"Ela meninggal."
"Hah?!"
Mata Syakila spontan membulat kaget saat Karin tiba-tiba berkata seperti itu. Bahkan, Syakila baru saja masuk kelas setelah Halka mengantarkannya sampai pintu. Meskipun masih sangat pagi, tapi tadi Syakila juga melihat ada siswa-siswi yang berkerubung entah sedang membahas apa.
"Ela bunuh diri, Kil."
Rara menimpali. Gadis berambut sebahu itu mendekati Syakila dan Karin diikuti beberapa siswa kelas 12 IPA 2 lainnya yang sudah berangkat pagi, yang sepertinya akan membentuk kumpulan baru orang-orang yang heboh membahas berita meninggalnya salah satu siswa Angkasa.

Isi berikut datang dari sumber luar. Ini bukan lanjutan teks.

(** C8.  A move that succeeds, by the dialog or by a drop on a folder or
    on the root area ([/files/move] for a file, [/folders/move] for a
    folder), asks again for the file list of the current folder and for
    the folder tree, and for nothing else.  When the two answers arrive, in
    either order, the [files] cell holds the list received and the
    [folders] cell the folders received whose parent is the current
    folder.  The stats are not asked for, and the stats cell keeps its
    value, also after the two reloads have settled. *)
Theorem successful_move_reloads_lists_not_stats (w : World) :
  inflight w = [] ->
  (forall target : Tagged,
      showMoveDialog (state w) = true ->
      moveTarget (state w) = Some target ->
      reloads_lists_not_stats w (View.fire View.MoveConfirmClick w)
        (match type target with
         | type_file => PostFilesMove (id target) (moveDestination (state w))
         | type_folder =>
             PostFoldersMove (id target) (moveDestination (state w))
         end)
        (Text "Moved successfully"))
  /\ (forall (row : nat) (target : FolderNode.t) (dragged : Tagged),
         nth_error (folders (state w)) row = Some target ->
         draggedItem (state w) = Some dragged ->
         id_eq (id dragged) (FolderNode.id target) = false ->
         reloads_lists_not_stats w (View.fire (View.FolderRowDrop row) w)
           (match type dragged with
            | type_file =>
                PostFilesMove (id dragged) (Some (FolderNode.id target))
            | type_folder =>
                PostFoldersMove (id dragged) (Some (FolderNode.id target))
            end)
           (Text (match type dragged with
                  | type_file => "File moved successfully"
                  | type_folder => "Folder moved successfully"
                  end)))
  /\ (forall dragged : Tagged,
         draggedItem (state w) = Some dragged ->
         reloads_lists_not_stats w (View.fire (View.ManagerDrop []) w)
           (match type dragged with
            | type_file => PostFilesMove (id dragged) None
            | type_folder => PostFoldersMove (id dragged) None
            end)
           (Text (match type dragged with
                  | type_file => "File moved to root"
                  | type_folder => "Folder moved to root"
                  end))).
Proof.
  intro Hpool. split; [|split].
  - intros target Hopen Htarget.
    exact (@move_dialog_reloads w target Hpool Hopen Htarget).
  - intros row target dragged Hrow Hd Hid.
    exact (@drop_on_folder_reloads w row target dragged Hpool Hrow Hd Hid).
  - intros dragged Hd.
    exact (@drop_on_root_reloads w dragged Hpool Hd).
Qed.

(** The file of the sample is moved to the second folder through the
    dialog. *)
Lemma successful_move_witness :
  inflight Sample.move_chosen = []
  /\ showMoveDialog (state Sample.move_chosen) = true
  /\ moveTarget (state Sample.move_chosen)
     = Some {| item := FileItem Sample.report_txt; type := type_file |}
  /\ reloads_lists_not_stats Sample.move_chosen
       (View.fire View.MoveConfirmClick Sample.move_chosen)
       (PostFilesMove (FileNode.id Sample.report_txt)
          (Some (FolderNode.id Sample.folderB)))
       (Text "Moved successfully")
  /\ reloads_lists_not_stats Sample.dragging
       (View.fire (View.FolderRowDrop 1) Sample.dragging)
       (PostFilesMove (FileNode.id Sample.report_txt)
          (Some (FolderNode.id Sample.folderB)))
       (Text "File moved successfully").
Proof.
  split; [reflexivity|].
  split; [reflexivity|].
  split; [reflexivity|].
  split.
  - exact (proj1 (@successful_move_reloads_lists_not_stats Sample.move_chosen
                    eq_refl)
             {| item := FileItem Sample.report_txt; type := type_file |}
             eq_refl eq_refl).
  - exact (proj1 (proj2 (@successful_move_reloads_lists_not_stats
                           Sample.dragging eq_refl))
             1 Sample.folderB
             {| item := FileItem Sample.report_txt; type := type_file |}
             eq_refl eq_refl eq_refl).
Defined.

(* ================================================================== *)
(** * Properties: a drop on the file-manager area *)
(* ================================================================== *)

Lemma upload_loop_confined_move (s : State) (folderPath : option jsstring)
  (files : list LocalFile.t) :
  forall successCount errorCount : N,
    confined any_action (@not_move)
      (Dashboard.upload_loop s folderPath files successCount errorCount).
Proof.
  induction files as [|file rest IH]; intros sc ec; simpl.
  - unfold Dashboard.upload_report, when.
    destruct (0 <? sc)%N, (0 <? ec)%N; simpl;
      repeat split; try reflexivity; intros [d|e]; simpl; auto.
  - split; [reflexivity|]. intros [d|e]; simpl; auto.
Qed.

Lemma handleFileUpload_confined_move (s : State)
  (folderPath : option jsstring) (files : list LocalFile.t) :
  confined any_action (@not_move)
    (Dashboard.handleFileUpload s files folderPath).
Proof.
  destruct files as [|file rest]; [exact I|].
  split; [reflexivity|]. apply upload_loop_confined_move.
Qed.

Syakila melotot terkejut. "Ela bunuh diri?"
"Iya. Dia bunuh diri di rooftop coba. Gila banget tuh cewek!" sahut salah satu teman mereka.
"Bunuh diri? Di rooftop? Lo pada bercanda apa ya?!" Syakila bersuara sedikit meninggi.

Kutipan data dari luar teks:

(** [computeNextRunAt] never raises, reads the clock only to stamp a
    failure, and makes no call to the store or the event bus. *)
Lemma computeNextRunAt_normal (w : World) :
  outcome (computeNextRunAt imports) w = Normal tt /\
  trace_after (computeNextRunAt imports) w = trace w /\
  byJobProcessor (this (computeNextRunAt imports w).2) = byJobProcessor (this w) /\
  canceled (this (computeNextRunAt imports w).2) = canceled (this w) /\
  name (attrs_after (computeNextRunAt imports) w) = name (attrs (this w)) /\
  lastRunAt (attrs_after (computeNextRunAt imports) w) = lastRunAt (attrs (this w)).
Proof.
  unfold outcome, trace_after, attrs_after.
  destruct (recurrence_raises imports (attrs (this w))) as [e|] eqn:Hr.
  - rewrite (computeNextRunAt_caught _ _ Hr), fail_run; simpl. repeat split.
  - destruct (computeNextRunAt_computed _ Hr) as (next & -> & _).
    simpl. repeat split.
Qed.

(** A strategy that returns an invalid date does not raise, but formatting
    the date for the log does, inside the same [try]: the outcome is the one
    of a raising strategy. *)
Lemma computeNextRunAt_invalid_date (w : World) :
  truthy (repeatInterval (attrs (this w))) = true ->
  computeFromInterval imports (attrs (this w)) = inr InvalidDate ->
  nextRunAt (attrs_after (computeNextRunAt imports) w) = JNull /\
  failCount (attrs_after (computeNextRunAt imports) w)
    = JSome (failures (attrs (this w)) + 1) /\
  failReason (attrs_after (computeNextRunAt imports) w) = VStr "Invalid time value".
Proof.
  intros Hi Hc. unfold attrs_after.
  rewrite (computeNextRunAt_caught w (VErr KRangeError "Invalid time value")).
  - rewrite fail_run. repeat split.
  - unfold recurrence_raises. rewrite Hi, Hc. reflexivity.
Qed.


(** C4. [computeNextRunAt()] never propagates an error.  With a truthy
    [repeatInterval] the interval strategy decides: the valid date it returns
    becomes [nextRunAt] and nothing else changes.  Otherwise, with a truthy
    [repeatAt], the fixed-time strategy decides in the same way.  With
    neither, [nextRunAt] is cleared.  Whenever the strategy that is invoked
    raises, [nextRunAt] ends up [null], [failCount] is one above its previous
    value and [failReason] holds the error's message, while [lastRunAt] and
    the trace of outside calls are untouched: no execution attempt is made or
    recorded. *)
Theorem computeNextRunAt_delegates (w : World) :
  let a := attrs (this w) in
  let after := attrs_after (computeNextRunAt imports) w in
  outcome (computeNextRunAt imports) w = Normal tt /\
  (truthy (repeatInterval a) = true ->
   forall ms, computeFromInterval imports a = inr (ValidDate ms) ->
              after = set_nextRunAt (JSome (ValidDate ms)) a) /\
  (truthy (repeatInterval a) = false -> truthy (repeatAt a) = true ->
   forall ms, computeFromRepeatAt imports a = inr (ValidDate ms) ->
              after = set_nextRunAt (JSome (ValidDate ms)) a) /\
  (truthy (repeatInterval a) = false -> truthy (repeatAt a) = false ->
   after = set_nextRunAt JNull a) /\
  (forall e,
     (truthy (repeatInterval a) = true /\ computeFromInterval imports a = inl e) \/
     (truthy (repeatInterval a) = false /\ truthy (repeatAt a) = true /\
      computeFromRepeatAt imports a = inl e) ->
     nextRunAt after = JNull /\
     failCount after = JSome (failures a + 1) /\
     failReason after = match e with VErr _ m => VStr m | _ => e end /\
     lastRunAt after = lastRunAt a /\
     trace_after (computeNextRunAt imports) w = trace w).
Proof.
  intros a after.
  split; [apply computeNextRunAt_normal|].
  assert (Hok : recurrence_raises imports a = None ->
                exists next, after = set_nextRunAt next a /\
                  next = if truthy (repeatInterval a) then
                           match computeFromInterval imports a with
                           | inr d => JSome d | inl _ => JNull end
                         else if truthy (repeatAt a) then
                           match computeFromRepeatAt imports a with
                           | inr d => JSome d | inl _ => JNull end
                         else JNull).
  { intros Hr. destruct (computeNextRunAt_computed _ Hr) as (next & Heq & Hn).
    exists next. split; [|exact Hn]. unfold after, attrs_after. rewrite Heq.
    reflexivity. }
  assert (Hbad : forall e, recurrence_raises imports a = Some e ->
                 nextRunAt after = JNull /\
                 failCount after = JSome (failures a + 1) /\
                 failReason after = match e with VErr _ m => VStr m | _ => e end /\
                 lastRunAt after = lastRunAt a /\
                 trace_after (computeNextRunAt imports) w = trace w).
  { intros e Hr. unfold after, attrs_after, trace_after.
    rewrite (computeNextRunAt_caught _ _ Hr), fail_run; simpl.
    repeat split. }
  split; [|split; [|split]].
  - intros Hi ms Hc. destruct Hok as (next & -> & ->).
    + unfold recurrence_raises. fold a. rewrite Hi, Hc. reflexivity.
    + rewrite Hi, Hc. reflexivity.
  - intros Hi Hat ms Hc. destruct Hok as (next & -> & ->).
    + unfold recurrence_raises. fold a. rewrite Hi, Hat, Hc. reflexivity.
    + rewrite Hi, Hat, Hc. reflexivity.
  - intros Hi Hat. destruct Hok as (next & -> & ->).
    + unfold recurrence_raises. fold a. rewrite Hi, Hat. reflexivity.
    + rewrite Hi, Hat. reflexivity.
  - intros e He. apply Hbad. unfold recurrence_raises. fold a.
    destruct He as [[Hi Hc]|(Hi & Hat & Hc)].
    + rewrite Hi, Hc. reflexivity.
    + rewrite Hi, Hat, Hc. reflexivity.
Qed.


(** C8 (as amended). [repeatEvery(interval, options)] with a truthy
    [options.skipImmediate] stores the interval and the timezone, takes the
    job's current [nextRunAt] (the clock reading when there is none) as
    [lastRunAt], recomputes [nextRunAt] on the record anchored in this way,
    and then resets [lastRunAt] to [undefined].  With a truthy interval whose
    strategy returns a valid date on the anchored record, the job ends up as
    the anchored record with that date as [nextRunAt] and no [lastRunAt].
    With a truthy interval whose strategy raises, [nextRunAt] ends up [null]
    and the failure is recorded: [failCount] one higher, the error's text as
    [failReason], [failedAt] and [lastFinishedAt] at the clock reading that
    follows the anchoring. *)
Theorem repeatEvery_skipImmediate (interval : JsVal) (options : RepeatOptions)
    (w : World) :
  truthy (skipImmediate options) = true ->
  let a := attrs (this w) in
  let anchor :=
    match nextRunAt a with
    | JSome d => d
    | _ => ValidDate (Date_now imports (ticks w))
    end in
  let anchored :=
    set_lastRunAt (JSome anchor)
      (set_repeatTimezone (timezone options) (set_repeatInterval interval a)) in
  let w1 :=
    mkWorld (mkJob anchored (byJobProcessor (this w)) (canceled (this w)))
      (match nextRunAt a with JSome _ => ticks w | _ => S (ticks w) end)
      (trace w) in
  let after := attrs_after (repeatEvery imports interval options) w in
  outcome (repeatEvery imports interval options) w = Normal tt /\
  lastRunAt after = JUndefined /\
  after = set_lastRunAt JUndefined (attrs_after (computeNextRunAt imports) w1) /\
  (truthy interval = true ->
   forall ms, computeFromInterval imports anchored = inr (ValidDate ms) ->
     after = set_lastRunAt JUndefined
               (set_nextRunAt (JSome (ValidDate ms)) anchored)) /\
  (truthy interval = true ->
   forall e, computeFromInterval imports anchored = inl e ->
     let failed_at := JSome (ValidDate (Date_now imports (ticks w1))) in
     after =
       set_lastRunAt JUndefined
         (set_lastFinishedAt failed_at
            (set_failedAt failed_at
               (set_failCount (JSome (failures a + 1))
                  (set_failReason
                     (match e with VErr _ message => VStr message | _ => e end)
                     (set_nextRunAt JNull anchored)))))).
Proof.
  intros Hskip a anchor anchored w1 after.
  assert (Hrun : repeatEvery imports interval options w =
                 (Normal tt,
                  mkWorld (with_attrs (set_lastRunAt JUndefined)
                             (this (computeNextRunAt imports w1).2))
                    (ticks (computeNextRunAt imports w1).2)
                    (trace (computeNextRunAt imports w1).2))).
  { unfold repeatEvery. step_m. rewrite Hskip. simpl (nextRunAt _).
    destruct (nextRunAt (attrs (this w))) as [| |d] eqn:Hn; step_m;
      match goal with
      | |- context [computeNextRunAt imports ?x] =>
          set (X := x);
          assert (HX : w1 = X)
            by (subst w1 X anchored anchor a; rewrite Hn; reflexivity);
          rewrite HX;
          pose proof (computeNextRunAt_normal X) as (Hout & _);
          unfold outcome in Hout;
          destruct (computeNextRunAt imports X) as [c w2]; simpl in Hout;
          subst c; reflexivity
      end. }
  unfold outcome. subst after. unfold attrs_after. rewrite Hrun.
  do 3 (split; [reflexivity|]).
  split.
  - intros Hi ms Hc.
    assert (Hr : recurrence_raises imports (attrs (this w1)) = None).
    { unfold recurrence_raises.
      replace (repeatInterval (attrs (this w1))) with interval by reflexivity.
      replace (attrs (this w1)) with anchored by reflexivity.
      rewrite Hi, Hc. reflexivity. }
    destruct (computeNextRunAt_computed w1 Hr) as (next & Heq & Hnext).
    rewrite Heq.
    replace (repeatInterval (attrs (this w1))) with interval in Hnext by reflexivity.
    replace (attrs (this w1)) with anchored in Hnext by reflexivity.
    rewrite Hi, Hc in Hnext. subst next. reflexivity.
  - intros Hi e Hc. cbv zeta.
    assert (Hr : recurrence_raises imports (attrs (this w1)) = Some e).
    { unfold recurrence_raises.
      replace (repeatInterval (attrs (this w1))) with interval by reflexivity.
      replace (attrs (this w1)) with anchored by reflexivity.
      rewrite Hi, Hc. reflexivity. }
    rewrite (computeNextRunAt_caught w1 e Hr), fail_run. reflexivity.
Qed.

(** C9 (where the code departs from it). Looking up a job type without
    a registry entry is not a defined error condition in [isExpired], hence
    in [isDead]: the missing entry is dereferenced and the call dies with the
    runtime's [TypeError]. *)
Theorem isExpired_unregistered_type (w : World) :
  definitions agenda !! name (attrs (this w)) = None ->
  outcome (isExpired agenda imports) w
    = Throw (VErr KTypeError
               "Cannot read properties of undefined (reading 'lockLifetime')") /\
  (byJobProcessor (this w) = true ->
   outcome (isDead agenda imports) w
     = Throw (VErr KTypeError
                "Cannot read properties of undefined (reading 'lockLifetime')")).
Proof.
  intros Hd. unfold outcome, isDead, isExpired. step_m. rewrite Hd. step_m.
  split; [reflexivity|]. intros ->. simpl. step_m. rewrite Hd. reflexivity.
Qed.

"Ya elah, Kil. Lo pikir kita lagi ngelawak apa?" sahut yang lain lagi, Syakila menatap temannya. Entah kenapa jantungnya tiba-tiba berdebar. "Ela ditemukan dalam keadaan sudah meninggal subuh tadi, di rooftop sekolah. Dan kata polisi, tangannya emang pegang cutter dan satunya lagi kek ada sayatan di pergelangan tangan gitu. Berarti dia bener bundir kan?!" jelasnya membuat Syakila menegang.
"Ela-- Ela meninggal?" lirih Syakila yang entah mengapa terdengar bergetar. "Ela bunuh diri?" kaget perempuan itu semakin lirih.
Tubuh Syakila tiba-tiba sempoyongan membuat Karin, Rara dan kedua teman lainnya melotot.
"Heh, Kil. Lo kenapa?"
Karin sigap menahan punggung Syakila dengan wajah yang berubah panik. "Kil, lo sakit ya?!" tanya gadis itu menggoyangkan tubuh Syakila yang menyender di tubuhnya.
"Kil--
"KILAA!!!" Semuanya melotot saat tubuh Syakila terjatuh pingsan.
****
"Kenapa bisa sampai pingsan?" tanya Halka menatap tajam keempat teman istrinya. Lelaki itu benar-benar cemas saat melihat wajah pucat sang istri yang kini sedang tidur di brankar UKS.
"Yaelah, Halka. Udah sih, jangan buat anak orang kicep semua." Karin mencibir sinis.
"Mendingan lo kasih minyak atau apa kek ke is--eh pacar lo maksudnya. Biar cepet bangun itu," suruh Karin hampir saja keceplosan. Gadis itu segera mengambil minyak kayu putih kemudian menyerahkannya pada Halka.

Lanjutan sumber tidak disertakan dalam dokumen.